Abstract

Older adults with subjective cognitive complaints (SCCs) and no objective impairment may be in a preclinical stage of Alzheimer's disease (AD), based on research linking SCCs to in vivo AD biomarkers, post-mortem AD neuropathology, and elevated incidence of mild cognitive impairment and dementia. Thus, SCCs may reflect a true deterioration in cognitive abilities too subtle to be detected by most standard measures. The present study sought to determine if adults with SCCs showed greater decline in cognitive performance compared to those without SCCs in a large, longitudinal dataset. This retrospective analysis utilized data from the National Alzheimer Coordinating Center on 4,945 normal control participants who received at least one annual follow-up cognitive evaluation. Baseline SCCs were determined by participants’ response to a question about their subjective report of cognitive decline (yes = 3987, no = 958).

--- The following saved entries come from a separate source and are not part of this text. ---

(** Four failures the server does not survive or hides. A PUT or a GET whose file
    cannot be opened uses a file that is not open. When the lookup in the metadata
    fails for a stored key, a PUT that then fails has emptied the object, and a DELETE
    that answers NOT_FOUND has removed the file of the object but not its key, so that
    the next GET uses a file that is not open. *)
Theorem faults_hurt m r st : represents st m -> m !! rq_key r <> None ->
  (forall p, plan st = Works :: Fails :: p -> rq_buf r <> None -> handlePut r new_Response st = Undefined)
  /\ (forall p, plan st = Works :: Fails :: p -> handleGet r new_Response st = Undefined)
  /\ (plan st = [Fails; Works; Works; Fails] -> holds (rq_len r) (rq_buf r) -> rq_buf r <> None ->
      exists resp st', handlePut r new_Response st = Ok (resp, st') /\ rs_status resp = RESP_EXCEPTION
        /\ meta st' = meta st /\ files st' !! path st (rq_key r) = Some [])
  /\ (plan st = [Fails] -> exists resp st', handleDelete r new_Response st = Ok (resp, st')
        /\ rs_status resp = RESP_NOT_FOUND /\ handleGet r new_Response st' = Undefined).
Proof.
  intros Hr Hk. specialize (Hr (rq_key r)). destruct (m !! rq_key r) as [v|]; [|done]. destruct Hr as (_ & [u Hu] & Hf).
  cbn [handlePut handleDelete object_storage]. split_and!.
  - intros p Hp Hb. unfold put_object. destruct (rq_buf r); [|done]. unfold meta_get, ask. rewrite Hp. cbn [meta].
    rewrite Hu. done.
  - intros p Hp. cbn [handleGet object_storage]. unfold get_object, meta_get, ask. rewrite Hp. cbn [meta]. by rewrite Hu.
  - intros Hp Hh Hb. unfold put_object. destruct (rq_buf r) as [buf|]; [|done]. cbn [holds] in Hh.
    unfold meta_get, ask. rewrite Hp. cbn [Z.ltb Z.compare]. unfold put_new, open_file, fopen, ask.
    cbn [plan place files with_files]. unfold writeData, fseek, ask.
    cbn [plan fp lift mbind result_bind with_files place files meta new_FILE pending length flush take].
    destruct (Z.to_nat (rq_len r)) as [|n] eqn:En; [lia|]. cbn [write_loop].
    rewrite (proj2 (Z.ltb_lt 0 (rq_len r))) by lia. unfold peek, MAX_CHUNK. case_bool; cbn [andb]; try lia.
    cbn [mbind result_bind]. unfold fwrite, ask.
    cbn [plan name files place meta pos transferred with_files take pending app].
    rewrite !take_0. cbn [length Nat.ltb Nat.leb mbind result_bind]. rewrite (proj2 (Z.ltb_lt 0 (rq_len r))), Z.sub_diag by lia.
    cbn [Z.ltb Z.compare orb]. rewrite (proj2 (Z.eqb_neq 0 (rq_len r))) by lia. cbn [negb].
    do 2 eexists. split; [reflexivity|]. unfold close_file, fclose, flush, ask. cbn. split_and!; try done. unfold path, file_path. by rewrite lookup_insert_eq.
  - intros Hp. unfold delete_object, meta_get, ask. rewrite Hp. cbn [Z.leb Z.compare].
    do 2 eexists. split; [done|]. split; [done|]. apply get_missing; unfold remove, ask; cbn [plan place with_files meta files];
      [by rewrite Hu|by apply lookup_delete_eq|done].
Qed.

End Properties.

(** ** Instances *)

Lemma glibc_enough n : 0 <= n < 2 ^ 31 -> malloc n <> None.
Proof. intros Hn. cbn [malloc glibc_malloc]. by case_bool; cbn [andb]; try lia. Qed.

(** The parts of a path, without "." and empty parts, and the path that they make. *)
Fixpoint parts (cur p : list Z) : list (list Z) :=
  let keep := if bool_decide (cur = [] \/ cur = [46]) then [] else [cur] in
  match p with
  | [] => keep
  | c :: p => if c =? 47 then keep ++ parts [] p else parts (cur ++ [c]) p
  end.

Definition posix_resolve (p : list Z) : list Z := concat (cons 47 <$> parts [] p).

Lemma parts_app p q : forall cur, parts cur (p ++ 47 :: q) = parts cur p ++ parts [] q.
Proof.
  induction p as [|c p IH]; intros cur; cbn [app parts]; [done|]. destruct (c =? 47); [|apply IH]. by rewrite IH, (assoc_L (++)).
Qed.

Lemma parts_name k : forall cur, 47 ∉ k -> parts cur k = if bool_decide (cur ++ k = [] \/ cur ++ k = [46]) then [] else [cur ++ k].
Proof.
  induction k as [|c k IH]; intros cur Hk; cbn [parts]; [by rewrite app_nil_r|]. apply not_elem_of_cons in Hk as [Hc Hk].
  rewrite (proj2 (Z.eqb_neq c 47)), IH by done. by rewrite <- (assoc_L (++)).
Qed.

Lemma posix_resolve_plain d k : plain k -> posix_resolve (d ++ [47] ++ k) = posix_resolve d ++ 47 :: k.
Proof.
  intros (Hk & _ & H47 & Hd & _). unfold posix_resolve. cbn [app]. rewrite parts_app, fmap_app, concat_app, (parts_name k) by done. cbn [app].
  rewrite bool_decide_eq_false_2 by tauto. cbn. by rewrite app_nil_r.
Qed.

(** The directory "/s", and a buffer of 4096 characters. *)
Program Definition posix_directory : directory :=
  {| dir_path := [47; 115]; resolve := posix_resolve; buffer_size := 4096 |}.
Next Obligation.
  intros k k' Hk Hk' E. rewrite !posix_resolve_plain in E by done. apply app_inv_head in E. by injection E.
Qed.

Annualized mean change was calculated for scores on tests measuring attention, episodic memory, executive function, language, processing speed, and working memory. An ANOVA with Tukey post-hoc comparisons identified differences in mean change as a function of SCCs. An additional analysis explored if the presence of an APOE e4 allele, a genetic risk factor for AD, modulated the relationship between SCCs and longitudinal cognitive performance. The average age at baseline evaluation was 70.2 years and the average follow-up was 4.5 visits. The annualized mean change score differed as a function of SCCs for one test of episodic memory, which involves the immediate, but not delayed, recall of a short story (Logical Memory I, p=0.0047). The group without SCCs demonstrated an annual improvement in immediate recall score [mean(SE)=0.162(0.028)] that was significantly greater than improvement in the group with SCCs [mean(SE)=-0.029(0.061)]. Annualized change scores did not differ as a function of APOE status. Results show that SCCs predict longitudinal performance on a neuropsychological test of immediate recall. Participants without SCCs demonstrated an improvement in scores over repeated administrations, a “practice effect,” which was not observed in the participants with SCCs. Findings suggest that presence/absence of a practice effect may be a sensitive metric for quantifying subtle cognitive changes in individuals with SCCs.